Cuando Sarah Le Brocq comenzó a usar medicamentos para bajar de peso hace más de dos años, cambió su vida. “De repente, dejé de pensar en la comida. Tengo más energía, hago cosas que antes no podía... me ha dado una nueva libertad en la vida”, asegura la paciente británica. Perdió casi 51 kilos. Su historia es la que corre por redes y consultorios privados de todo el país. Pero hay una cara B que los estudios científicos revelan con preocupación.
Las drogas como semaglutida (Ozempic) y tirzepatida (Mounjaro) funcionan imitando hormonas que le indican al cuerpo cuándo está satisfecho. Logran pérdidas de peso de entre el 14% y el 20% en 72 semanas. Suena prometedor. El problema: una vez que dejás de tomarlas, tu cuerpo se comporta como una máquina vengativa.

“Son lo más parecido a un medicamento milagroso que he visto”, admite David Cummings, profesor de medicina de la Universidad de Washington (Estados Unidos). Pero Cummings también es claro: la mayoría de sus pacientes que abandonan el tratamiento recupera el peso perdido, y mucho más rápido de lo que lo bajaron.
Lo que pasó después: el rebote inesperado
Acá está lo que deberías saber antes de firmar cualquier contrato con una indicación médica:
- El peso vuelve hasta 4 veces más rápido que si hubieras hecho dieta convencional
- Recuperás alrededor del 60% del peso perdido en un año después de dejar la medicación
- Los problemas de salud regresan junto con los kilos: hipertensión, problemas metabólicos y todo lo que traía aparejado la obesidad
“Si estas defensas biológicas son lo suficientemente fuertes, pueden reducir la eficacia del medicamento”, explica el especialista de Washington. Lo que ocurre es que tu cerebro interpreta la reducción de calorías como una emergencia: cuando suspendés la droga, aumentan las hormonas que estimulan el apetito y cae tu metabolismo.
Naveed Sattar, profesor de medicina cardiometabólica en la Universidad de Glasgow (Reino Unido) y director del programa de Objetivos de Salud para la Obesidad del Gobierno británico, describe esto como recuperación de peso debido al “ruido alimentario”: esos pensamientos intrusivos y persistentes sobre la comida que no desaparecen solos.

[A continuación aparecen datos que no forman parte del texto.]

(** * ChangeGAN: the training / evaluation coordination core of [main.py]

    A shallow embedding of [change-gan/change-gan/main.py]: the
    [EvaluationRunHook] class (checkpoint tracking, evaluation scheduling
    under two locks, the evaluation loop), the session set-up of [run], the
    role resolution of [dispatch] and the command-line table, followed by
    the properties of the specification that concern them.

    Calls into TensorFlow, [json] and [argparse] are external: what they
    return (or raise) is supplied to the model as an argument, and the
    model records which calls were made. *)

From stdpp Require Import gmap strings list.

Set Warnings "-register-all".
Open Scope Z_scope.

(** ** Python values and exceptions *)

Inductive py_version := Py2 | Py3.

Inductive exn :=
| TypeError
| AttributeError
| ValueError
| UnboundLocalError
| RuntimeError
| CancelledError            (* tf.errors.CancelledError *)
| OutOfRangeError           (* tf.errors.OutOfRangeError *)
| SystemExit (code : Z)
| ExternalError (name : string).

(** What an external call does: return a value or raise. *)
Inductive outcome (A : Type) :=
| Returns (a : A)
| Raises (e : exn).
Arguments Returns {A} a.
Arguments Raises {A} e.

(** The values a command-line attribute can hold: [None], an [int] or the
    raw [str] of the argument. *)
Inductive pyval :=
| PyNone
| PyInt (n : Z)
| PyStr (s : string).

(** [n > v] for an [int] [n].  Python 3 refuses to order an [int] against a
    [str] or [None]; Python 2 orders [None] below every object and every
    number below every string. *)
Definition py_int_gt (pv : py_version) (n : Z) (v : pyval) : outcome bool :=
  match v with
  | PyInt m => Returns (m <? n)
  | PyStr _ => match pv with Py2 => Returns false | Py3 => Raises TypeError end
  | PyNone => match pv with Py2 => Returns true | Py3 => Raises TypeError end
  end.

Los efectos secundarios que la publicidad omite
Nadie se toma el trabajo de mencionar en los anuncios de Instagram que estos medicamentos pueden causar nauseas, vómitos, diarrea, hinchazón abdominal, reflujo ácido, dolores de cabeza y una fatiga que te deja como un trapo. Y eso es solo el principio.
También se reportan aumentos en pancreatitis y cálculos biliares. Hay pérdida de masa muscular, especialmente si no hacés ejercicio. Un estudio reciente halló vínculos incluso con afecciones óseas y articulares.

Pero hay algo más grave: Marie Spreckley, científica especializada en nutrición y comportamiento de la Universidad de Cambridge (Reino Unido), advierte que “la falta de apoyo conductual y de estilo de vida para quienes toman medicamentos para bajar de peso puede hacerlos vulnerables a deficiencias nutricionales”.
“Debemos asegurarnos de que las personas reciban suficiente proteína y todas las vitaminas y minerales que necesitan. No queremos sustituir un problema de salud por otro”, dice Spreckley. Pero la mayoría de las clínicas privadas que prescriben estas drogas no ofrecen ese seguimiento riguroso.
La medicina no es solución, es herramienta
Esto es lo que los expertos repetimos hasta el cansancio: la Organización Mundial de la Salud fue tajante al declarar que la medicación por sí sola no “revertirá el problema de la obesidad”.
Se necesita cambio de estilo de vida, apoyo nutricional integral y, lo más importante, entender que la obesidad es una enfermedad crónica que no se “cura” con inyecciones.
Amanda Daley, profesora de medicina conductual en la Universidad de Loughborough (Reino Unido), lo resume en una frase: los medicamentos son solo una herramienta. “Más importante aún es facilitar que las personas realicen cambios más saludables que perduren más allá de la medicación”.
Algunos estudios recientes de Stanford encontraron que pequeños incentivos—lo que llaman “micropasos”—funcionan: reemplazar bebidas azucaradas por agua, respirar profundamente cuando estés estresado, salir cinco minutos a la calle. Nada revolucionario. Pero es lo que construye un cambio real.
Lo que queda claro es que si planeás usar estos medicamentos, hacerlo sin estar dispuesto a cambiar tu relación con la comida y el movimiento es como pagar por un gimnasio que nunca pisás.